→ **WHAT YOU SHOULD DO**
Sift the material for lines containing "Hload", and return them.

→ **EXTRACTED MATERIAL**
┌────────

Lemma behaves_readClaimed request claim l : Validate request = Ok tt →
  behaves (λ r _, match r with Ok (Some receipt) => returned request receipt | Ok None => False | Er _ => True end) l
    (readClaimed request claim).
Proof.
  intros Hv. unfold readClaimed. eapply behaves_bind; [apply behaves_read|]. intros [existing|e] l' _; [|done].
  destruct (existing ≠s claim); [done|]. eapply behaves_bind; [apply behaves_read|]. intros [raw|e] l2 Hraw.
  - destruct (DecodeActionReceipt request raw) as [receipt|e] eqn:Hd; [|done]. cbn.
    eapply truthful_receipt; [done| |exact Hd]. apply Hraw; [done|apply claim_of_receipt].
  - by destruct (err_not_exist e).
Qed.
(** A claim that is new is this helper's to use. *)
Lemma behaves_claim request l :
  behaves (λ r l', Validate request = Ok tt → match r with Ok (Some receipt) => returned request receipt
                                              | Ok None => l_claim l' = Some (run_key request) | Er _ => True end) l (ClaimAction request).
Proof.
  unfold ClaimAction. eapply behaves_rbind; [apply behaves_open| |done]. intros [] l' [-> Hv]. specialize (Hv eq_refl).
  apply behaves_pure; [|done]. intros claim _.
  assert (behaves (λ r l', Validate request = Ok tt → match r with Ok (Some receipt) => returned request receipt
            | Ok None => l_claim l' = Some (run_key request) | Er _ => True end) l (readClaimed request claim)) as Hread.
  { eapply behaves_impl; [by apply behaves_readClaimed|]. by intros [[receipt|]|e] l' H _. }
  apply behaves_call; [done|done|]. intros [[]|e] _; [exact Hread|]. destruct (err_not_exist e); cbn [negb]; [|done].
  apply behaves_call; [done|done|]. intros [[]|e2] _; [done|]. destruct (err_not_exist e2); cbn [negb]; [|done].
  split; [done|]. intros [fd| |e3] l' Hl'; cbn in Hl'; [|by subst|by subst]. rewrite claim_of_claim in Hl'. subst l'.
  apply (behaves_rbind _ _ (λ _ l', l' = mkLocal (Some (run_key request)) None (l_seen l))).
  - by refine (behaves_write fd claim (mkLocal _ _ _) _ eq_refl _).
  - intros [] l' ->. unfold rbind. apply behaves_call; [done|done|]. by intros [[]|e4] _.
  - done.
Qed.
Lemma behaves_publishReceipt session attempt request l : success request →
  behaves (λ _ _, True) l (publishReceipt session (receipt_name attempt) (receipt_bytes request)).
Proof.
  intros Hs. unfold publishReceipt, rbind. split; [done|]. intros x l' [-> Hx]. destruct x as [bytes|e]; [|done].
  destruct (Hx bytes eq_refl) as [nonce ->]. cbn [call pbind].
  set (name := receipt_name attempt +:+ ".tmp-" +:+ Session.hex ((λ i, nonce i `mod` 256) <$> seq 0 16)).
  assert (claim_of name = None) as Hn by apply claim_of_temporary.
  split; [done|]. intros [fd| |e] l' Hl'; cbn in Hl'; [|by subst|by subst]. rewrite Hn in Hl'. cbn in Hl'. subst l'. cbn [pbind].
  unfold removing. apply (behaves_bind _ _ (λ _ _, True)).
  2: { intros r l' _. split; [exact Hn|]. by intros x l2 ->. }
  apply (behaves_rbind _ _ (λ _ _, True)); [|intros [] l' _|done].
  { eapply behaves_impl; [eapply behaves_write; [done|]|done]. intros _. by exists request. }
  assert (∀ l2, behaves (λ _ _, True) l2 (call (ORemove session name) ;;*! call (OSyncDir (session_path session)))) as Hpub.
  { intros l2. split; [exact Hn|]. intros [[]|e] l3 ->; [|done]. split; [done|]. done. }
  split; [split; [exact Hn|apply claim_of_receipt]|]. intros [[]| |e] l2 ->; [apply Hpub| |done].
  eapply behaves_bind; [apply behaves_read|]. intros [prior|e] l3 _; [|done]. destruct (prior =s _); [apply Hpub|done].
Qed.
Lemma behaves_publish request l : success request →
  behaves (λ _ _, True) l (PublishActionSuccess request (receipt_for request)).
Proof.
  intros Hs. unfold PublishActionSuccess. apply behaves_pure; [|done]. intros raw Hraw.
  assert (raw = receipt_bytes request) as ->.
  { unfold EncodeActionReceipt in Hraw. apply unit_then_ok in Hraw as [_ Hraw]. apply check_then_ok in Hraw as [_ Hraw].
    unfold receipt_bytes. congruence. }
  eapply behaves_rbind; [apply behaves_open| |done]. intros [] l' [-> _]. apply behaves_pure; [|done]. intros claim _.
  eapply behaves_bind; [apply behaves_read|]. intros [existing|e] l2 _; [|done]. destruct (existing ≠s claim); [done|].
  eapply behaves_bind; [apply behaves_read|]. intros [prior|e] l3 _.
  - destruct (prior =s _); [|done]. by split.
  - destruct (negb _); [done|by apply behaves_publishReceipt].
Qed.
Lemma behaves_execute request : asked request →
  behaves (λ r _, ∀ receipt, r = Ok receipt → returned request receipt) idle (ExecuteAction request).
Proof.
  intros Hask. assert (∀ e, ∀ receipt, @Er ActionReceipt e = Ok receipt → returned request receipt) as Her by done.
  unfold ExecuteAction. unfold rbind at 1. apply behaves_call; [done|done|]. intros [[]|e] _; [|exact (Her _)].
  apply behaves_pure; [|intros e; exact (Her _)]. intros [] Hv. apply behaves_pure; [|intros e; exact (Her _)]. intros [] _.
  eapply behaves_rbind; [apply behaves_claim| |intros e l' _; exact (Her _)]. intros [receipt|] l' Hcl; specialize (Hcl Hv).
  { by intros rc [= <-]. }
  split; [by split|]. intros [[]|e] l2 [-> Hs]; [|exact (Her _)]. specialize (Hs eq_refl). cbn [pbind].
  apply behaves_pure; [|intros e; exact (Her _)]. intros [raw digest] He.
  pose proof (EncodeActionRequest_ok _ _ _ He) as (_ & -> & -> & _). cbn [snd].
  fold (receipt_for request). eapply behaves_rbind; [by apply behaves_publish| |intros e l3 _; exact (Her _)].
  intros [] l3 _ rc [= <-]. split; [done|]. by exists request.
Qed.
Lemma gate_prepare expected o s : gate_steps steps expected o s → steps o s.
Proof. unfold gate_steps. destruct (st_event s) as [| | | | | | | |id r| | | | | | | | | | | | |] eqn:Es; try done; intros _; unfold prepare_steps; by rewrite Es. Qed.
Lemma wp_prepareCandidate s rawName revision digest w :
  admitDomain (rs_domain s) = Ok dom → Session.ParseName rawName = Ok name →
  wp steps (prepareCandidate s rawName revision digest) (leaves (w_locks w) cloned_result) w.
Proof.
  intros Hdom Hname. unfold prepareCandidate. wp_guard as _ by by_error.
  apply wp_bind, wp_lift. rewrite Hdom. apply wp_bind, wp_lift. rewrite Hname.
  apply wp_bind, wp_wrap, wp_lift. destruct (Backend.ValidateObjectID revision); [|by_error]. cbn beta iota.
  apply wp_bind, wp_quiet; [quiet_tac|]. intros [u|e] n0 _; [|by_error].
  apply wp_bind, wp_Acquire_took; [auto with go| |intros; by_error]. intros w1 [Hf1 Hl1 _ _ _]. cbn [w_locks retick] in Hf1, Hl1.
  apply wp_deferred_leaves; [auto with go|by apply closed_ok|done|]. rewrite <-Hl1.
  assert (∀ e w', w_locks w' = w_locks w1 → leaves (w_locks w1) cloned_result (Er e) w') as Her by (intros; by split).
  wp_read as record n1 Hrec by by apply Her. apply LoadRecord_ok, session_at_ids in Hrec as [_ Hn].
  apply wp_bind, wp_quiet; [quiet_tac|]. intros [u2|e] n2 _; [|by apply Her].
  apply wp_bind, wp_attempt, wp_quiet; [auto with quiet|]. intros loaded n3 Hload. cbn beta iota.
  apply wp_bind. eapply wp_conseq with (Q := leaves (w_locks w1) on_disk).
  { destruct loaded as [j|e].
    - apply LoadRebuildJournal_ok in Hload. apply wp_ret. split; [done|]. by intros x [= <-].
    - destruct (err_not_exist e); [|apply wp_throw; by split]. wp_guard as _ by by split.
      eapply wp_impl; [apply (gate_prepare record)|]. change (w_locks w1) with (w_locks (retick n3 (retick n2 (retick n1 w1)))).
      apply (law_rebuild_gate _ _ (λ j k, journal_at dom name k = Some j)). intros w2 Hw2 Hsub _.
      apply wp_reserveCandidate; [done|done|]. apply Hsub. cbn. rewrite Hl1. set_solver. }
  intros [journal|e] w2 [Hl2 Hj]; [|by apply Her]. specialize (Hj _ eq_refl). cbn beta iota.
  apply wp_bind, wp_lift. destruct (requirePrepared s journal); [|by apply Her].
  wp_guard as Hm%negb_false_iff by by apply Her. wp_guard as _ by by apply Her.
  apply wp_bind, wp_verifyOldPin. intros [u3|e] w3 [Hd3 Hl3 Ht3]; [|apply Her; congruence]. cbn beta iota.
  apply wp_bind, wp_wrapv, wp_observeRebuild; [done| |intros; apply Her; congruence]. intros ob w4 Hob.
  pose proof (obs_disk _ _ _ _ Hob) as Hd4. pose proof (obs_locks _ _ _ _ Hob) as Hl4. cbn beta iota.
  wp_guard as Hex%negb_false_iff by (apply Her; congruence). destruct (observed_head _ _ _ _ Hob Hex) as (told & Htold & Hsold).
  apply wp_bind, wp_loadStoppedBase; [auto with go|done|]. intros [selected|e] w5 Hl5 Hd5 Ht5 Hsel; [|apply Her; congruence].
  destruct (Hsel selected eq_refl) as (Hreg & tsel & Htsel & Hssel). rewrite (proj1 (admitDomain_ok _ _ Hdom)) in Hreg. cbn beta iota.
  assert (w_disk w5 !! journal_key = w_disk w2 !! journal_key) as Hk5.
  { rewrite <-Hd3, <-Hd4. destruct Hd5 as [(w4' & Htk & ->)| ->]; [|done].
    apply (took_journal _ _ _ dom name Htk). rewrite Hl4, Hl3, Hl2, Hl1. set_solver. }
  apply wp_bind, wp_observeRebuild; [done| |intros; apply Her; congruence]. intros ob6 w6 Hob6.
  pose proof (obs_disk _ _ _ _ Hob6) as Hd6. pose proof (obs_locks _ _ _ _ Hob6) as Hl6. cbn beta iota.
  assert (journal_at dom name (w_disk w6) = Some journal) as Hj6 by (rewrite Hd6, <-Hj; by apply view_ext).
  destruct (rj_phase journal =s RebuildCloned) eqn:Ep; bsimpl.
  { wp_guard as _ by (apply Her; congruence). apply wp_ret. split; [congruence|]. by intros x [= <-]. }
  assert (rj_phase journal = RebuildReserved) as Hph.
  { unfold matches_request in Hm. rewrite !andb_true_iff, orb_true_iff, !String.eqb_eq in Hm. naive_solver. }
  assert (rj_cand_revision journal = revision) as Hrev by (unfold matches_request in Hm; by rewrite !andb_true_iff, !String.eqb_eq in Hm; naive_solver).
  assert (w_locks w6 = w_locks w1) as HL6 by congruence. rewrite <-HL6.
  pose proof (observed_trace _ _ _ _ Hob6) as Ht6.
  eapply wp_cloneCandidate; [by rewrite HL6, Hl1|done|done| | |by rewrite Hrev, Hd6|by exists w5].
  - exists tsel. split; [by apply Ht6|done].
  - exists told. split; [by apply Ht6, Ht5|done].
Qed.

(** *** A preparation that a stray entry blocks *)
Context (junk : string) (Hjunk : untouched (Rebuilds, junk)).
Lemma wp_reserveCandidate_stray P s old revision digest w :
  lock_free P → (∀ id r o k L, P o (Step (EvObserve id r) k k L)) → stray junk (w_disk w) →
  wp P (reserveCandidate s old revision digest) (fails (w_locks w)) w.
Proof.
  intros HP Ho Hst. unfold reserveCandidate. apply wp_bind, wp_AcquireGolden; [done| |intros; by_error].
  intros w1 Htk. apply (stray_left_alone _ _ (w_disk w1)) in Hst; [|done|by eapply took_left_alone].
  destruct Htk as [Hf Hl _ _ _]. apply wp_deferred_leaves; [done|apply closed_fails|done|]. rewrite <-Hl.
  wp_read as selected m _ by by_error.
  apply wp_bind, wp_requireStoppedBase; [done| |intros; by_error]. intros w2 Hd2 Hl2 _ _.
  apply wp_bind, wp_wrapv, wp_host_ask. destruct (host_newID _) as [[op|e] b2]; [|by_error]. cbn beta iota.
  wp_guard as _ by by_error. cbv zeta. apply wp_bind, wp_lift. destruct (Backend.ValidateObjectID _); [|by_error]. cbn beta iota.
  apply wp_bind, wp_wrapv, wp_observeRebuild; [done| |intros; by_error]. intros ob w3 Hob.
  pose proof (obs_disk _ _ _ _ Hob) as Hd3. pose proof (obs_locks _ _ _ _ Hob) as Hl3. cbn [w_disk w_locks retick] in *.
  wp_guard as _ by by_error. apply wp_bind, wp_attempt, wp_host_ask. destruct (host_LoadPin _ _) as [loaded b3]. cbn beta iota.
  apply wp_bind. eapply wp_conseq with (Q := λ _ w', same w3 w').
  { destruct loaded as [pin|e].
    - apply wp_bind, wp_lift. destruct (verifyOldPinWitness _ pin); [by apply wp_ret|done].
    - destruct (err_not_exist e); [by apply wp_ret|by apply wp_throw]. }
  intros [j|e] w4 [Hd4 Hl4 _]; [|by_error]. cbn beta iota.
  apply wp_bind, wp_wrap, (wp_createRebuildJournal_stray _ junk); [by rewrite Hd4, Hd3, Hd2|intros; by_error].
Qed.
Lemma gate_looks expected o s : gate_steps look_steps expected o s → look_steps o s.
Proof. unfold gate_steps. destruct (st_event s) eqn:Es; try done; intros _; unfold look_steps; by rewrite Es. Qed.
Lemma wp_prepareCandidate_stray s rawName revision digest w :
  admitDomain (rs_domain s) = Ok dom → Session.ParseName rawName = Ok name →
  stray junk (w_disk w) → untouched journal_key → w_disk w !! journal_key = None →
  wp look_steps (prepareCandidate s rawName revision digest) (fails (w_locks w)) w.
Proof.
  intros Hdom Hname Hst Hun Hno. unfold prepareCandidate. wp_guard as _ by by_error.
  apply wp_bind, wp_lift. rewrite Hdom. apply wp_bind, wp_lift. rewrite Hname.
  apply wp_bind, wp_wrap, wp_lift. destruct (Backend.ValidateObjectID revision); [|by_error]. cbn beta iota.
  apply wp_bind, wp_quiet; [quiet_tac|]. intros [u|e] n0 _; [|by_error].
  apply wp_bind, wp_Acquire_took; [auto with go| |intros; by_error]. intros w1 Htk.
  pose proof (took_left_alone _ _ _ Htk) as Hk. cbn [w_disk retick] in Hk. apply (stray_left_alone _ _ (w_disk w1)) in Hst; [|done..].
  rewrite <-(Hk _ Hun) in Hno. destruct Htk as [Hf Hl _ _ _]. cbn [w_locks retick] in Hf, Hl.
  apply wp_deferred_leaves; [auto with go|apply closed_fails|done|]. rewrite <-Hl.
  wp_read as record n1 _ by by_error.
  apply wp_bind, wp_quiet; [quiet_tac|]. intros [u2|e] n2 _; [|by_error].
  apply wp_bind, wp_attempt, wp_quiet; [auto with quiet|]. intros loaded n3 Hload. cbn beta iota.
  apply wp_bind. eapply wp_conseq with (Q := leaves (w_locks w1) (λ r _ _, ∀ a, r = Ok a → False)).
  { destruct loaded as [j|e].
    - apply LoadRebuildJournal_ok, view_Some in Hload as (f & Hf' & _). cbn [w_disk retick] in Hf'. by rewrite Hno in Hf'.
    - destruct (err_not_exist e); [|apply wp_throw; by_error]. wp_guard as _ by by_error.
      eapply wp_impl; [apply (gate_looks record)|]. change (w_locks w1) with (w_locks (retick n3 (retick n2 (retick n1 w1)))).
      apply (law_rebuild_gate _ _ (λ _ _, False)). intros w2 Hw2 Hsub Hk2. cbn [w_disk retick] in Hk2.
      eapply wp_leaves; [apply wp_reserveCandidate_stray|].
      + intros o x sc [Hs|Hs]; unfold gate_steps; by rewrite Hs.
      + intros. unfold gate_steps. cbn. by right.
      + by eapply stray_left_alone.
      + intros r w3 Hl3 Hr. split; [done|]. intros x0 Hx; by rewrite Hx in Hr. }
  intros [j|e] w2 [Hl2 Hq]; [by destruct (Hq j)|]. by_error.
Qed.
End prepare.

└────────

→ **RESPONSE AREA**
  apply wp_bind, wp_attempt, wp_quiet; [auto with quiet|]. intros loaded n3 Hload. cbn beta iota.
    - apply LoadRebuildJournal_ok in Hload. apply wp_ret. split; [done|]. by intros x [= <-].
  apply wp_bind, wp_attempt, wp_quiet; [auto with quiet|]. intros loaded n3 Hload. cbn beta iota.
    - apply LoadRebuildJournal_ok, view_Some in Hload as (f & Hf' & _). cbn [w_disk retick] in Hf'. by rewrite Hno in Hf'.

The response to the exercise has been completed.